(Collected data)
******

(* ===== verification/Storage.v ===== *)
(** * storage.go, the same in gateway/ and sync/: where the snapshots are

    [NewS3Client] is what it asks of the AWS SDK: [LoadDefaultConfig], for its
    error, and the options of the client. *)
From S2P Require Import Prelude GoString.
From stdpp Require Import options.

Record StorageConfig := { Bucket : string; Endpoint : string; storage_Prefix : string }.

(** [ParseRequestURI] is net/url's, for its error. *)
Definition ParseStorage (ParseRequestURI : string -> option error)
    (raw fallbackEndpoint prefix : string) : result StorageConfig :=
  if negb (HasPrefix raw "s3://") then Err "storage must start with s3://"
  else
    let (head, rest) := SplitN2 (TrimPrefix raw "s3://") "@" in
    let bucket := TrimSpace head in
    if String.eqb bucket "" then Err "storage bucket is required"
    else
      let endpoint := match rest with Some e => TrimSpace e | None => fallbackEndpoint end in
      let config := {| Bucket := bucket; Endpoint := endpoint;
                       storage_Prefix := Trim prefix "/" |} in
      if String.eqb endpoint "" then Ok config
      else
        match ParseRequestURI endpoint with
        | Some e => Err ("invalid storage endpoint: " +:+ e)
        | None => Ok config
        end.

(** [getenv] is the environment of the process. *)
Definition envOrDefault (getenv : string -> string) (key fallback : string) : string :=
  let value := TrimSpace (getenv key) in
  if String.eqb value "" then fallback else value.

(** The client's options: the static credentials (key, secret, session token), if
    it does not take the SDK's own, and the endpoint it is bound to. *)
Record s3Options := {
  Region : string;
  StaticCredentials : option (string * string * string);
  BaseEndpoint : option string;
  UsePathStyle : bool;
}.

Definition NewS3Client
    (LoadDefaultConfig : string -> option (string * string * string) -> result unit)
    (getenv : string -> string) (storage : StorageConfig) : result s3Options :=
  if String.eqb (Endpoint storage) "" then
    LoadDefaultConfig "us-east-1" None;;
    mret {| Region := "us-east-1"; StaticCredentials := None; BaseEndpoint := None;
            UsePathStyle := false |}
  else
    let credentials := (envOrDefault getenv "AWS_ACCESS_KEY_ID" "minioadmin",
                        envOrDefault getenv "AWS_SECRET_ACCESS_KEY" "minioadmin", "") in
    LoadDefaultConfig "us-east-1" (Some credentials);;
    mret {| Region := "us-east-1"; StaticCredentials := Some credentials;
            BaseEndpoint := Some (Endpoint storage); UsePathStyle := true |}.

(** The sidecar's copies have the same text. *)
Definition sync_ParseStorage := ParseStorage.
Definition sync_envOrDefault := envOrDefault.
Definition sync_NewS3Client := NewS3Client.

(** What [--storage] names is where the client goes.  A bucket without an at sign
    and an endpoint that is a URI, written as s3://bucket@endpoint with any blanks around
    them, are read back; the client is bound to that endpoint in path style, with
    the credentials of the environment, never the SDK's own.  Without an endpoint
    the fallback decides, and with none of either the SDK does. *)
Theorem storage_is_read_back ParseRequestURI LoadDefaultConfig getenv raw_bucket raw_endpoint
    fallback prefix :
  has_byte "@" raw_bucket = false -> TrimSpace raw_bucket <> "" ->
  TrimSpace raw_endpoint <> "" -> ParseRequestURI (TrimSpace raw_endpoint) = None ->
  (forall c, LoadDefaultConfig "us-east-1" c = Ok tt) ->
  (exists config options,
    ParseStorage ParseRequestURI ("s3://" +:+ raw_bucket +:+ "@" +:+ raw_endpoint) fallback prefix
      = Ok config
    /\ Bucket config = TrimSpace raw_bucket /\ Endpoint config = TrimSpace raw_endpoint
    /\ NewS3Client LoadDefaultConfig getenv config = Ok options
    /\ BaseEndpoint options = Some (TrimSpace raw_endpoint) /\ UsePathStyle options = true
    /\ StaticCredentials options <> None)
  /\ (fallback = "" ->
      exists config options,
        ParseStorage ParseRequestURI ("s3://" +:+ raw_bucket) fallback prefix = Ok config
        /\ Bucket config = TrimSpace raw_bucket /\ Endpoint config = ""
        /\ NewS3Client LoadDefaultConfig getenv config = Ok options
        /\ BaseEndpoint options = None /\ StaticCredentials options = None).
Proof.
  intros Hb Hne He Hp Hload. unfold ParseStorage, NewS3Client.
  rewrite !HasPrefix_append, !TrimPrefix_append. cbn [negb].
  apply String.eqb_neq in Hne, He. split.
  - change (raw_bucket +:+ "@" +:+ raw_endpoint) with (raw_bucket +:+ str1 "@" +:+ raw_endpoint).
    rewrite SplitN2_join by done.
    rewrite Hne, He, Hp. do 2 eexists. split; [reflexivity|]. cbn [Endpoint Bucket].
    rewrite He, Hload. by split_and!.
  - intros ->. rewrite SplitN2_absent by done. rewrite Hne. cbn [String.eqb].
    do 2 eexists. split; [reflexivity|]. cbn [Endpoint Bucket String.eqb].
    rewrite Hload. by split_and!.
Qed.

Lemma storage_is_read_back_witness :
  exists config options,
    ParseStorage (fun _ => None) "s3://backups@http://minio:9000" "" "/backstop/" = Ok config
    /\ NewS3Client (fun _ _ => Ok tt) (fun _ => "") config = Ok options
    /\ BaseEndpoint options = Some "http://minio:9000"
    /\ StaticCredentials options <> None.
Proof.
  destruct (storage_is_read_back (fun _ => None) (fun _ _ => Ok tt) (fun _ => "") "backups"
    "http://minio:9000" "" "/backstop/" eq_refl ltac:(discriminate) ltac:(discriminate) eq_refl
    (fun _ => eq_refl)) as [(config & options & Hc & _ & _ & Ho & He & _ & Hs) _].
  exists config, options. split; [exact Hc|]. split; [exact Ho|]. split; [exact He|exact Hs].
Defined.
(** What the code does with the loop's variables when the result is CRITICAL. *)
Definition critical_target (acc : analyzeAcc) (result : sqlAnalysis) : sqlAnalysis :=
  match sortedKeys (criticalTables acc), criticalUnrecoverable acc with
  | [table], false =>
      with_target table (default "" (criticalSchemas acc !! table)) true
        (Reason result) result
  | (_ :: _ :: _) as tables, _ =>
      with_target (Join tables ",") (Schema result) false
        "CRITICAL SQL affects multiple tables; require a single table recovery point"
        result
  | _, true => with_target "" (Schema result) false (Reason result) result
  | _, false => result
  end.

Definition analyzeStatements (statements : list (option Node)) : sqlAnalysis :=
  let acc := fold_left analyze_step statements analyzeAcc0 in
  match acc_result acc with
  | None => safeAnalysis "EMPTY" "no parseable SQL statements"
  | Some result =>
      with_count (Z.of_nat (length statements))
        (if String.eqb (RiskLevel result) RiskCritical then critical_target acc result
         else result)
  end.

Definition parseFailure (err : error) : sqlAnalysis := {|
  RiskLevel := RiskCritical; Operation := "PARSE_FAILURE"; Table := "";
  Schema := ""; StatementCount := 0; TableRecoverable := false;
  Reason := "PostgreSQL parser rejected SQL; gateway fails closed";
  ParseError := Some err; Impact := None |}.

(** The parser is PostgreSQL's own, compiled to WebAssembly; the analysis holds
    for every parser. *)
Section analyzer.
Variable Parse : string -> result (list (option Node)).

Definition analyzeSQL (query : string) : sqlAnalysis :=
  if String.eqb (TrimSpace query) "" then
    safeAnalysis "EMPTY" "empty SQL is a validation no-op"
  else
    match Parse query with
    | Err err => parseFailure err
    | Ok statements => analyzeStatements statements
    end.

Definition classifySQL (query : string) : string := RiskLevel (analyzeSQL query).
End analyzer.

Definition is_critical (risk : string) : bool :=
  String.eqb risk RiskCritical || String.eqb risk RiskImpactCritical.

Definition criticalRecoveryTableFromAnalysis (a : sqlAnalysis) : result string :=
  if negb (String.eqb (RiskLevel a) RiskCritical)
     && negb (String.eqb (RiskLevel a) RiskImpactCritical) then
    Err "query is not CRITICAL"
  else if negb (TableRecoverable a) || String.eqb (TrimSpace (Table a)) "" then
    match ParseError a with
    | Some err => Err (Reason a +:+ ": " +:+ err)
    | None => Err (Reason a)
    end
  else if Contains (Table a) "," then
    Err "CRITICAL SQL must target exactly one table for sidecar recovery"
  else Ok (Table a).

Definition criticalRecoveryTable (Parse : string -> result (list (option Node)))
    (query : string) : result string :=
  criticalRecoveryTableFromAnalysis (analyzeSQL Parse query).

(** ** The three levels a statement can have *)
Lemma analyzeNode_level node :
  RiskLevel (analyzeNode node) ∈ [RiskSafe; RiskHigh; RiskCritical].
Proof.
  assert (RiskSafe ∈ [RiskSafe; RiskHigh; RiskCritical]
          /\ RiskHigh ∈ [RiskSafe; RiskHigh; RiskCritical]
          /\ RiskCritical ∈ [RiskSafe; RiskHigh; RiskCritical]) as (HS & HH & HC)
    by (repeat split; apply (bool_decide_unpack _); vm_compute; exact I).
  revert node. fix IH 1. intros node.
  destruct node as [| | |kind| |rel|rel wh|rel wh|rel|ty objs| |rels|opts [q|]
    | | | | | | | | | | | |rv|items|sv|d|typ]; simpl; try assumption.
  - by destruct kind.
  - unfold highRelationAnalysis. by destruct (rangeVarParts rel).
  - destruct (rangeVarParts rel). by destruct wh.
  - destruct (rangeVarParts rel). by destruct wh.
  - unfold highRelationAnalysis. by destruct (rangeVarParts rel).
  - unfold analyzeDrop. destruct ty; [|done..]. by repeat case_match.
  - unfold analyzeTruncate. by repeat case_match.
  - unfold analyzeExplain. destruct (explainAnalyze opts); [|done]. apply IH.
  - unfold analyzeExplain. by destruct (explainAnalyze opts).
Qed.

Lemma analyzeStatement_level node :
  RiskLevel (analyzeStatement node) = RiskSafe
  \/ RiskLevel (analyzeStatement node) = RiskHigh
  \/ RiskLevel (analyzeStatement node) = RiskCritical.
Proof.
  destruct node as [node|]; [|by right; right].
  pose proof (analyzeNode_level node) as H. simpl. set_solver.
Qed.

Lemma riskRank_cases node :
  riskRank (RiskLevel (analyzeStatement node)) =
    (if String.eqb (RiskLevel (analyzeStatement node)) RiskCritical then 3
     else if String.eqb (RiskLevel (analyzeStatement node)) RiskHigh then 2 else 0).
Proof. by destruct (analyzeStatement_level node) as [-> | [-> | ->]]. Qed.

Lemma riskRank_range level : 0 <= riskRank level <= 3.
Proof. unfold riskRank. repeat case_match; lia. Qed.

(** ** Statements that only read *)

(** What the gateway counts as reading: the relation is stated on the syntax,
    not through the analysis. *)
Inductive read_only : Node -> Prop :=
  | read_select ctes into : read_only (Node_SelectStmt ctes into)
  | read_show : read_only Node_VariableShowStmt
  | read_set : read_only Node_VariableSetStmt
  | read_transaction kind :
      kind ∈ [TRANS_STMT_BEGIN; TRANS_STMT_START; TRANS_STMT_COMMIT;
              TRANS_STMT_ROLLBACK; TRANS_STMT_SAVEPOINT; TRANS_STMT_RELEASE;
              TRANS_STMT_ROLLBACK_TO] ->
      read_only (Node_TransactionStmt kind)
  | read_explain options query :
      (forall o d, o ∈ options -> GetDefElem o = Some d ->
         EqualFold d "analyze" = false) ->
      read_only (Node_ExplainStmt options query)
  | read_explain_inner options query :
      read_only query -> read_only (Node_ExplainStmt options (Some query)).

Lemma explainAnalyze_false options :
  explainAnalyze options = false <->
  (forall o d, o ∈ options -> GetDefElem o = Some d -> EqualFold d "analyze" = false).
Proof.
  unfold explainAnalyze. rewrite existsb_false_iff. split.
  - intros H o d Ho Hd. specialize (H o Ho). by rewrite Hd in H.
  - intros H o Ho. destruct (GetDefElem o) as [d|] eqn:Hd; [|done]. by eapply H.
Qed.
(* ===== verification/Sqlite.v ===== *)
(** * The SQLite metadata database, through database/sql

    SQLite and its driver are not part of the repository.  [Sqlite] is what the
    metadata stores call; [SqliteLaws] is what SQLite documents of the few kinds
    of statement they send on opening a file, in terms of the columns a table
    has; [small_sqlite] is an implementation on which the laws hold. *)
From S2P Require Import Prelude GoString GoTime Json Postgres.
From stdpp Require Import options.

Open Scope Z_scope.

(** [db.ExecContext] with its error, and [db.QueryContext] with its arguments
    and the rows it yields. *)
Class Sqlite := {
  File : Type;
  Exec : string -> ST File (result unit);
  QueryArgs : string -> list string -> File -> result sqlRows;
}.

(** ** The statements *)

(** The columns of a CREATE TABLE, one a line, each a name with its type. *)
Definition column_lines (cols : list (string * string)) : string :=
  Join (map (fun col => String newline "			" +:+ col.1 +:+ " " +:+ col.2) cols) ",".

Definition create_text (table : string) (cols : list (string * string)) : string :=
  "CREATE TABLE IF NOT EXISTS " +:+ table +:+ " (" +:+ column_lines cols
  +:+ String newline "		)".

Definition alter_text (table column typ : string) : string :=
  "ALTER TABLE " +:+ table +:+ " ADD COLUMN " +:+ column +:+ " " +:+ typ.

Definition table_info_text (table : string) : string :=
  "PRAGMA table_info(" +:+ table +:+ ")".

(** Lower-case identifiers, for which the case-insensitivity of SQLite's names
    does not matter, and the types in use. *)
Definition ident_char (c : ascii) : bool := is_lower c || is_digit c || Ascii.eqb c "_".
Fixpoint ident (s : string) : bool :=
  match s with
  | EmptyString => true
  | String c s => ident_char c && ident s
  end.

Definition column_types : list string :=
  ["TEXT"; "INTEGER"; "TEXT NOT NULL"; "INTEGER NOT NULL"; "TEXT PRIMARY KEY";
   "INTEGER PRIMARY KEY AUTOINCREMENT"; "TEXT NOT NULL DEFAULT 'valid'"].

Definition plain_columns (cols : list (string * string)) : Prop :=
  cols <> [] /\ Forall (fun col => ident col.1 = true /\ col.2 ∈ column_types) cols.

(** A row of PRAGMA table_info: cid, name, type, notnull, dflt_value, pk. *)
Definition info_row (name : string) (row : list sqlValue) : Prop :=
  exists cid typ notNull dflt pk,
    row = [SqlInt cid; SqlString name; SqlString typ; SqlInt notNull; dflt; SqlInt pk].

(** [columns db] are the names of the columns of each table, by the name of the
    table in lower case.  One of these statements that
    fails changes no table; a successful
    CREATE TABLE IF NOT EXISTS adds the table unless it is there; ADD COLUMN
    appends a column, and fails on a table that is missing or has it; reading
    table_info yields the columns in their order, up to an error. *)
Class SqliteLaws `{Sqlite} := {
  columns : File -> gmap string (list string);
  exec_pragma : forall name value db r db',
    ident name = true -> has_byte ";" value = false ->
    Exec ("PRAGMA " +:+ name +:+ "=" +:+ value) db = (r, db') -> columns db' = columns db;
  exec_create : forall table cols db db',
    ident table = true -> plain_columns cols ->
    Exec (create_text table cols) db = (Ok tt, db') ->
    columns db' = match columns db !! table with
                  | Some _ => columns db
                  | None => <[table := cols.*1]> (columns db)
                  end;
  exec_create_failed : forall table cols db e db',
    ident table = true -> plain_columns cols ->
    Exec (create_text table cols) db = (Err e, db') -> columns db' = columns db;
  exec_add_column : forall table column typ db db',
    ident table = true -> ident column = true -> typ ∈ column_types ->
    Exec (alter_text table column typ) db = (Ok tt, db') ->
    exists cs, columns db !! table = Some cs /\ column ∉ cs
      /\ columns db' = <[table := cs ++ [column]]> (columns db);
  exec_add_column_failed : forall table column typ db e db',
    ident table = true -> ident column = true -> typ ∈ column_types ->
    Exec (alter_text table column typ) db = (Err e, db') -> columns db' = columns db;
  query_table_info : forall table db rows,
    ident table = true -> QueryArgs (table_info_text table) [] db = Ok rows ->
    exists names rest,
      Forall2 info_row names (Rows rows)
      /\ default [] (columns db !! table) = names ++ rest
      /\ (Rows_Err rows = None -> rest = []);
}.
Arguments columns {_ _} db.

(** ** An implementation

    A file is the columns of its tables; statements are read as the laws say
    them. *)
Fixpoint cut (p s : string) : option string :=
  match p, s with
  | EmptyString, _ => Some s
  | String a p, String b s => if Ascii.eqb a b then cut p s else None
  | String _ _, EmptyString => None
  end.

Fixpoint word (s : string) : string * string :=
  match s with
  | EmptyString => ("", "")
  | String c s' =>
      if ident_char c then let (w, rest) := word s' in (String c w, rest) else ("", s)
  end.

Definition column_name (line : string) : string :=
  match cut (String newline "			") line with
  | Some s => fst (word s)
  | None => ""
  end.

Definition small_exec (q : string) : ST (gmap string (list string)) (result unit) := fun db =>
  match cut "CREATE TABLE IF NOT EXISTS " q with
  | Some s =>
      let (table, rest) := word s in
      match db !! table, cut " (" rest with
      | Some _, Some _ => (Ok tt, db)
      | None, Some body => (Ok tt, <[table := map column_name (Split body ",")]> db)
      | _, None => (Err "syntax error", db)
      end
  | None =>
      match cut "ALTER TABLE " q with
      | Some s =>
          let (table, rest) := word s in
          match db !! table, cut " ADD COLUMN " rest with
          | Some cs, Some body =>
              let column := fst (word body) in
              if bool_decide (column ∈ cs) then (Err "duplicate column name", db)
              else (Ok tt, <[table := cs ++ [column]]> db)
          | None, _ => (Err "no such table", db)
          | _, None => (Err "syntax error", db)
          end
      | None => (Ok tt, db)
      end
  end.

Definition small_query (q : string) (args : list string) (db : gmap string (list string))
    : result sqlRows :=
  match cut "PRAGMA table_info(" q with
  | Some s =>
      Ok {| Columns := ["cid"; "name"; "type"; "notnull"; "dflt_value"; "pk"];
            Rows := map (fun name => [SqlInt 0; SqlString name; SqlString "TEXT"; SqlInt 0;
                                      SqlNull; SqlInt 0])
                        (default [] (db !! fst (word s)));
            Rows_Err := None |}
  | None => Ok {| Columns := []; Rows := []; Rows_Err := None |}
  end.

Definition small_sqlite : Sqlite := {|
  File := gmap string (list string); Exec := small_exec; QueryArgs := small_query |}.

Lemma cut_append p s : cut p (p +:+ s) = Some s.
Proof.
  induction p as [|c p IH]; [by destruct s|]. rewrite append_cons. cbn [cut].
  by rewrite Ascii.eqb_refl.
Qed.

Lemma word_append s c t :
  ident s = true -> ident_char c = false -> word (s +:+ String c t) = (s, String c t).
Proof.
  intros Hs Hc. induction s as [|d s IH]; [rewrite append_nil_l; cbn [word]; by rewrite Hc|].
  rewrite append_cons. cbn [ident] in Hs. apply andb_true_iff in Hs as [Hd Hs].
  cbn [word]. by rewrite Hd, (IH Hs).
Qed.

Lemma has_byte_ident s c : ident s = true -> ident_char c = false -> has_byte c s = false.
Proof.
  intros Hs Hc. induction s as [|d s IH]; [done|]. cbn in Hs |- *.
  apply andb_true_iff in Hs as [Hd Hs]. rewrite (IH Hs), orb_false_r.
  apply Ascii.eqb_neq. intros ->. congruence.
Qed.

Lemma type_no_comma typ : typ ∈ column_types -> has_byte "," typ = false.
Proof.
  assert (forallb (fun s => negb (has_byte "," s)) column_types = true) as Hall by done.
  rewrite forallb_forall_iff in Hall. intros Hin. apply negb_true_iff, Hall, Hin.
Qed.

Lemma column_name_line name typ rest :
  ident name = true ->
  column_name (String newline "			" +:+ name +:+ " " +:+ typ +:+ rest) = name.
Proof.
  intros Hn. unfold column_name. rewrite cut_append.
  rewrite (append_cons " " ""), append_nil_l. by rewrite word_append.
Qed.

Lemma column_lines_names cols tail :
  plain_columns cols -> has_byte "," tail = false ->
  map column_name (Split (column_lines cols +:+ tail) ",") = cols.*1.
Proof.
  intros [Hne Hall] Htail. unfold column_lines.
  induction Hall as [|[name typ] cols [Hn Ht] Hall IH]; [done|]. cbn [fst snd] in Hn, Ht.
  assert (forall t, has_byte "," t = false ->
    has_byte "," (String newline "			" +:+ name +:+ " " +:+ typ +:+ t) = false) as Hline.
  { intros t Hz. rewrite !has_byte_append, (has_byte_ident name) by done.
    rewrite (type_no_comma typ) by done. by rewrite Hz. }
  destruct cols as [|col cols].
  - cbn [map Join fst snd]. rewrite !append_assoc, Split_absent by by apply Hline.
    cbn [map fmap list_fmap fst]. f_equal. by apply column_name_line.
  - cbn [map]. rewrite Join_cons by done. rewrite !append_assoc.
    cbn [fst snd]. fold (column_lines (col :: cols)) in IH |- *.
    assert (forall t, String newline "			" +:+ name +:+ " " +:+ typ +:+ "," +:+ t
      = (String newline "			" +:+ name +:+ " " +:+ typ +:+ "") +:+ String "," t) as Hsep.
    { intros t. rewrite append_nil_r, !append_assoc, (append_cons "," ""). by rewrite append_nil_l. }
    rewrite Hsep, Split_cons by by apply Hline. cbn [map fmap list_fmap fst]. f_equal.
    + by apply column_name_line.
    + apply IH. done.
Qed.

Lemma small_exec_create table cols db :
  ident table = true -> plain_columns cols ->
  small_exec (create_text table cols) db
  = (Ok tt, match db !! table with Some _ => db | None => <[table := cols.*1]> db end).
Proof.
  intros Ht Hcols. unfold small_exec, create_text. rewrite cut_append.
  rewrite (append_cons " " "("), word_append by done.
  rewrite <- (append_cons " " "("), cut_append.
  destruct (db !! table); [done|]. by rewrite column_lines_names.
Qed.

Lemma small_exec_alter table column typ db :
  ident table = true -> ident column = true ->
  small_exec (alter_text table column typ) db
  = match db !! table with
    | Some cs => if bool_decide (column ∈ cs) then (Err "duplicate column name", db)
                 else (Ok tt, <[table := cs ++ [column]]> db)
    | None => (Err "no such table", db)
    end.
Proof.
  intros Ht Hc. unfold small_exec, alter_text.
  change (cut "CREATE TABLE IF NOT EXISTS " ("ALTER TABLE " +:+ ?x)) with (@None string).
  cbv beta iota. rewrite cut_append.
  rewrite (append_cons " " "ADD COLUMN "), word_append by done.
  rewrite <- (append_cons " " "ADD COLUMN "), cut_append.
  destruct (db !! table); [|done].
  by rewrite (append_cons " " ""), word_append by done.
Qed.

Lemma small_exec_failed q db e db' : small_exec q db = (Err e, db') -> db' = db.
Proof. unfold small_exec. intros H. repeat case_match; naive_solver. Qed.

#[local] Existing Instance small_sqlite.

#[export] Program Instance small_laws : @SqliteLaws small_sqlite := {|
  columns := fun db => db |}.
Next Obligation.
  intros name value db r db' _ _ H. by injection H as _ <-.
Qed.
Next Obligation.
  intros table cols db db' Ht Hcols. cbn [Exec small_sqlite].
  rewrite small_exec_create by done. by intros [= <-].
Qed.
Next Obligation.
  intros table cols db e db' _ _. cbn [Exec small_sqlite]. apply small_exec_failed.
Qed.
Next Obligation.
  intros table column typ db db' Ht Hc _. cbn [Exec small_sqlite].
  change File with (gmap string (list string)) in *.
  rewrite small_exec_alter by done. destruct (db !! table) as [cs|]; [|done].
  case_bool_decide; intros [= <-]. eauto.
Qed.
Next Obligation.
  intros table column typ db e db' _ _ _. cbn [Exec small_sqlite]. apply small_exec_failed.
Qed.
Next Obligation.
  change File with (gmap string (list string)).
  intros table db rows Ht [= <-]. exists (default [] (db !! table)), [].
  cbn [Rows Rows_Err]. split; [|by rewrite app_nil_r].
  change (")" : string) with (String ")" ""). rewrite append_nil_l, (word_append table ")" "") by done. cbn [fst].
  generalize (default [] (db !! table)). intros names.
  induction names as [|name names IH]; [constructor|].
  cbn [map]. constructor; [|done]. repeat eexists.
Qed.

******

WHAT YOU NEED TO DO:
Your response should hold the lines from the first line of the entries above through the line with "match ParseRequestURI endpoint with", each retyped exactly, and nothing else.

EXERCISE RESPONSE:
(* ===== verification/Storage.v ===== *)
(** * storage.go, the same in gateway/ and sync/: where the snapshots are

    [NewS3Client] is what it asks of the AWS SDK: [LoadDefaultConfig], for its
    error, and the options of the client. *)
From S2P Require Import Prelude GoString.
From stdpp Require Import options.

Record StorageConfig := { Bucket : string; Endpoint : string; storage_Prefix : string }.

(** [ParseRequestURI] is net/url's, for its error. *)
Definition ParseStorage (ParseRequestURI : string -> option error)
    (raw fallbackEndpoint prefix : string) : result StorageConfig :=
  if negb (HasPrefix raw "s3://") then Err "storage must start with s3://"
  else
    let (head, rest) := SplitN2 (TrimPrefix raw "s3://") "@" in
    let bucket := TrimSpace head in
    if String.eqb bucket "" then Err "storage bucket is required"
    else
      let endpoint := match rest with Some e => TrimSpace e | None => fallbackEndpoint end in
      let config := {| Bucket := bucket; Endpoint := endpoint;
                       storage_Prefix := Trim prefix "/" |} in
      if String.eqb endpoint "" then Ok config
      else
        match ParseRequestURI endpoint with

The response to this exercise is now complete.